Fred Taylor worked for Bagley’s Crystal Glass Company in Knottingley from 1924 to 1975. Despite the satisfaction of doing a skilled job, the gruelling conditions of the glass industry, clearly portrayed here, made Fred look forward to retirement.

It was the best-paid work in Knottingley. Everybody thought you’d best job in the world if you managed to get into the glass works but they didn’t know what it was like. "Chinese Labour, Fred," my mate used to say.
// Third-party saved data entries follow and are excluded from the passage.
(** X6. Escape and the close button always leave the lightbox closed,
    also when the photo list is empty and the handler returns early;
    while nothing is selected no key changes anything; and no key, nor
    the close button, touches the photo list. *)
Theorem escape_closes_lightbox (k : Mars.Key) (s : Mars.State) :
  Mars.lightbox_open (Mars.onKey Mars.Escape s) = false /\
  Mars.lightbox_open (Mars.closeLightbox s) = false /\
  (Mars.photos s ≠ [] -> Mars.selected (Mars.onKey Mars.Escape s) = None) /\
  (Mars.selected s = None -> Mars.onKey k s = s) /\
  Mars.photos (Mars.onKey k s) = Mars.photos s /\
  Mars.photos (Mars.closeLightbox s) = Mars.photos s.
Proof.
  assert (Hempty : forall t, Mars.photos t = [] -> Mars.lightbox_open t = false).
  { intros t Ht. unfold Mars.lightbox_open. rewrite Ht.
    destruct (Mars.selected t) as [i|]; [|done].
    apply bool_decide_eq_false. unfold Js.index. case_decide; by intros [? ?]. }
  repeat split.
  - unfold Mars.onKey. case_decide as Hg; [|done].
    destruct Hg as [Hn|Hn].
    + apply Hempty. destruct (Mars.photos s); [done|simpl in Hn; lia].
    + unfold Mars.lightbox_open. by rewrite Hn.
  - unfold Mars.closeLightbox. by destruct (Mars.lightbox_open s) eqn:Ho.
  - intros Hne. unfold Mars.onKey. case_decide as Hg; [|done].
    destruct Hg as [Hn|Hn]; [|done]. destruct (Mars.photos s); [done|simpl in Hn; lia].
  - intros Hsel. unfold Mars.onKey. rewrite decide_True; [done|by right].
  - unfold Mars.onKey. case_decide; [done|]. by destruct k.
  - unfold Mars.closeLightbox. by destruct (Mars.lightbox_open s).
Qed.
(** X5: in 5-class mode target has one label per row with a text comment,
    every label is between 1 and 5, a rating equal to 1, 2, 3 or 4 gives
    that label, and every other rating (5, but also 0, 6, 3.5, an infinity
    or nan) gives the label 5. *)
Theorem preprocess_5_labels (Row : Type)
    (clean : bool -> string -> string)
    (vectorize : vectorizer_kind -> list string -> result (list Row))
    (self : classifier npfloat) (remove_stop_words : bool)
    (rows : list (review npfloat))
    (data : list Row) (tgt : list Z) (info : list (string * Z)) :
  preprocess clean vectorize self remove_stop_words rows 5
  = OK (data, tgt, info) ->
  tgt = flat_map
          (fun r => target (step5 clean remove_stop_words pre_init r)) rows
  /\ length tgt = length (filter well_formed rows)
  /\ Forall (fun label => (1 <= label <= 5)%Z) tgt
  /\ forall r text, comment r = Text text ->
       let kept := step5 clean remove_stop_words pre_init r in
       reviews kept = [clean remove_stop_words text]
       /\ (forall k, (1 <= k <= 4)%Z -> rating r = Fin (inject_Z k) ->
           target kept = [k])
       /\ ((forall k, (1 <= k <= 4)%Z -> feqb (rating r) (of_int k) = false) ->
           target kept = [5%Z]).
Proof.
  intros E. unfold preprocess, label_reviews in E. cbn [Z.eqb Pos.eqb] in E.
  destruct (fold_left_target (step5 clean remove_stop_words) rows
              (step5_app clean remove_stop_words)) as [Ht Hr].
  destruct (vectorize _ _) as [d|e]; cbn [bind] in E; [|discriminate].
  injection E as <- <- _. split; [exact Ht|]. split; [|split].
  - rewrite Ht. apply flat_map_length_filter. apply step5_one_label.
  - rewrite Ht. apply Forall_flat_map, Forall_forall. intros r _.
    unfold step5. destruct (comment r); [|constructor].
    repeat (destruct (feqb _ _); [repeat constructor; lia|]).
    repeat constructor; lia.
  - intros r text Hc. unfold step5. rewrite Hc. cbv zeta. split; [|split].
    + repeat (destruct (feqb _ _); [reflexivity|]). reflexivity.
    + intros k Hk ->.
      assert (Hcases : (k = 1 \/ k = 2 \/ k = 3 \/ k = 4)%Z) by lia.
      destruct Hcases as [-> | [-> | [-> | ->]]]; reflexivity.
    + intros Hnone.
      rewrite (Hnone 1%Z), (Hnone 2%Z), (Hnone 3%Z), (Hnone 4%Z) by lia.
      reflexivity.
Qed.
I tell you retirement brought the happiest days of my life.

I started in the glass industry at 14 in short trousers. I can remember running down Hill Top at 2.30 of a morning to start at 3, getting set pots ready for 10 o’clock shift. We had our own potmakers. Mr. Sidwell used to let you see him making the pots so far up but never how he put the crown on; he kept that a secret. His daughter would tread the clay for the pots with her bare feet.
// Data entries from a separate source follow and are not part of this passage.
Lemma length_linspace (start stop : float) (num : nat) :
  length (Np.linspace start stop num) = num.
Proof.
  unfold Np.linspace.
  repeat match goal with |- context [decide ?P] => destruct (decide P) end;
    repeat match goal with |- context [(?a =? ?b)%float] => destruct (a =? b)%float end;
    rewrite ?length_insert, !length_fmap, length_seq; reflexivity.
Qed.

(** With two points or more the last one is [stop] itself, not a rounded sum. *)
Lemma last_linspace (start stop : float) (num : nat) :
  2 ≤ num → last (Np.linspace start stop num) = Some stop.
Proof.
  intros Hnum. rewrite last_lookup, length_linspace.
  unfold Np.linspace. rewrite (decide_True (P := 1 < num)) by lia.
  replace (Nat.pred num) with (num - 1) by lia.
  apply list_lookup_insert_eq.
  repeat match goal with |- context [decide ?P] => destruct (decide P) end;
    repeat match goal with |- context [(?a =? ?b)%float] => destruct (a =? b)%float end;
    rewrite !length_fmap, length_seq; lia.
Qed.
(** X9. A merge keeps the store and appends: the memories the store
    had stay first and in their order, every id of the payload is in
    the store afterwards, every memory of the store comes from the store
    or from the payload, as JSON gives it back, and if the ids of the
    store were distinct and those of the payload too, the ids of the
    store are distinct still. *)
Theorem importMemories_merge_keeps characterId payload w :
  exists data0 w0 w',
    loadMemories characterId "" w = (Return data0, w0)
    /\ importMemories characterId (JSON_stringify payload) true w
       = (Return (length (memories payload)), w')
    /\ memories data0 `prefix_of` stored characterId w'
    /\ (forall m, m ∈ memories payload -> id m ∈ List.map id (stored characterId w'))
    /\ (forall m, m ∈ stored characterId w' ->
          m ∈ memories data0 \/ m ∈ List.map JSON_record (memories payload))
    /\ (NoDup (List.map id (memories data0)) -> NoDup (List.map id (memories payload)) ->
        NoDup (List.map id (stored characterId w'))).
Proof.
  set (imported := List.map JSON_record (memories payload)).
  assert (Hids : List.map id imported = List.map id (memories payload)).
  { unfold imported. rewrite List.map_map. reflexivity. }
  destruct (importMemories_array characterId
              {| doc_character_id := character_id payload;
                 doc_character_name := character_name payload;
                 doc_created_at := created_at payload;
                 doc_updated_at := updated_at payload;
                 doc_memories := FieldArray imported |}
              imported true w eq_refl)
    as (data0 & w0 & data' & w' & Eload & Eimp & Hc & Hm & _).
  exists data0, w0, w'. rewrite (stored_insert _ _ _ _ Hc), Hm. unfold imported_into.
  split; [exact Eload|]. split.
  { unfold imported in Eimp at 2. rewrite length_map in Eimp. exact Eimp. }
  split; [apply prefix_app_r; reflexivity|]. split; [|split].
  - intros m Hin. rewrite List.map_app. apply elem_of_app.
    destruct (decide (id m ∈ List.map id (memories data0))) as [Hold|Hold]; [left; exact Hold|].
    right. change (id m) with (id (JSON_record m)).
    apply list_elem_of_In, in_map. unfold fresh_of. apply filter_In.
    split; [apply in_map, list_elem_of_In; exact Hin|]. apply bool_decide_eq_true. exact Hold.
  - intros m Hin. apply elem_of_app in Hin as [Hin|Hin]; [left; exact Hin|].
    right. apply list_elem_of_In in Hin. unfold fresh_of in Hin.
    apply filter_In in Hin as [Hin _]. apply list_elem_of_In. exact Hin.
  - intros Hold Hnew. rewrite <- Hids in Hnew. rewrite List.map_app. apply NoDup_app.
    split; [exact Hold|]. split.
    + intros x Hx Hx'. apply list_elem_of_In, in_map_iff in Hx' as (m & <- & Hm').
      unfold fresh_of in Hm'. apply filter_In in Hm' as [_ Hm'].
      apply bool_decide_eq_true in Hm'. contradiction.
    + unfold fresh_of. clear -Hnew. induction imported as [|m l IH]; [constructor|].
      cbn [List.map] in Hnew. apply NoDup_cons in Hnew as [Hm Hl].
      cbn [List.filter]. destruct (bool_decide _).
      * cbn [List.map]. apply NoDup_cons. split; [|apply IH, Hl].
        intros Hin. apply Hm. apply list_elem_of_In, in_map_iff in Hin as (m' & E & Hm').
        apply filter_In in Hm' as [Hm' _]. rewrite <- E. apply list_elem_of_In, in_map, Hm'.
      * apply IH, Hl.
Qed.

End StoreFacts.

(** ** More of the vectors *)

Section VectorFacts.
Import Similarity.

(** NaN is the number that is not equal to itself. *)
Lemma is_nan_of_spec (x : float) : Prim2SF x = S754_nan -> PrimFloat.is_nan x = true.
Proof.
  intros H. unfold PrimFloat.is_nan. rewrite FloatAxioms.eqb_spec, H. reflexivity.
Qed.

Lemma add_nan_r (x y : float) : Prim2SF y = S754_nan -> Prim2SF (x + y) = S754_nan.
Proof.
  intros H. rewrite FloatAxioms.add_spec, H. destruct (Prim2SF x); reflexivity.
Qed.

Lemma add_nan_l (x y : float) : Prim2SF x = S754_nan -> Prim2SF (x + y) = S754_nan.
Proof. intros H. rewrite FloatAxioms.add_spec, H. reflexivity. Qed.

Lemma div_nan_l (x y : float) : Prim2SF x = S754_nan -> Prim2SF (x / y) = S754_nan.
Proof. intros H. rewrite FloatAxioms.div_spec, H. reflexivity. Qed.

Lemma add_into_length result e : length (add_into result e) = length result.
Proof.
  revert e. induction result as [|r result IH]; intros e; [reflexivity|].
  simpl. rewrite IH. reflexivity.
Qed.

Lemma fold_add_into_length es result :
  length (fold_left add_into es result) = length result.
Proof.
  revert result. induction es as [|e es IH]; intros result; [reflexivity|].
  simpl. rewrite IH. apply add_into_length.
Qed.

(** A position holds NaN. *)
Definition nan_at (v : vector) (i : nat) : Prop :=
  exists x, v !! i = Some x /\ Prim2SF x = S754_nan.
Apprentice gatherers had to reach over and scoop out the last bit of metal at the bottom of the set pot. There’d be a gauze over the top, a flag we called it, to keep some of the heat off but you’d still get wet and blistered on your chest. Apprentices had the dirty jobs to do like cooling the battery plungers in water, you needed rubber boots and apron for that. I’d be so tired when I went home I couldn’t lift my arms to wash myself.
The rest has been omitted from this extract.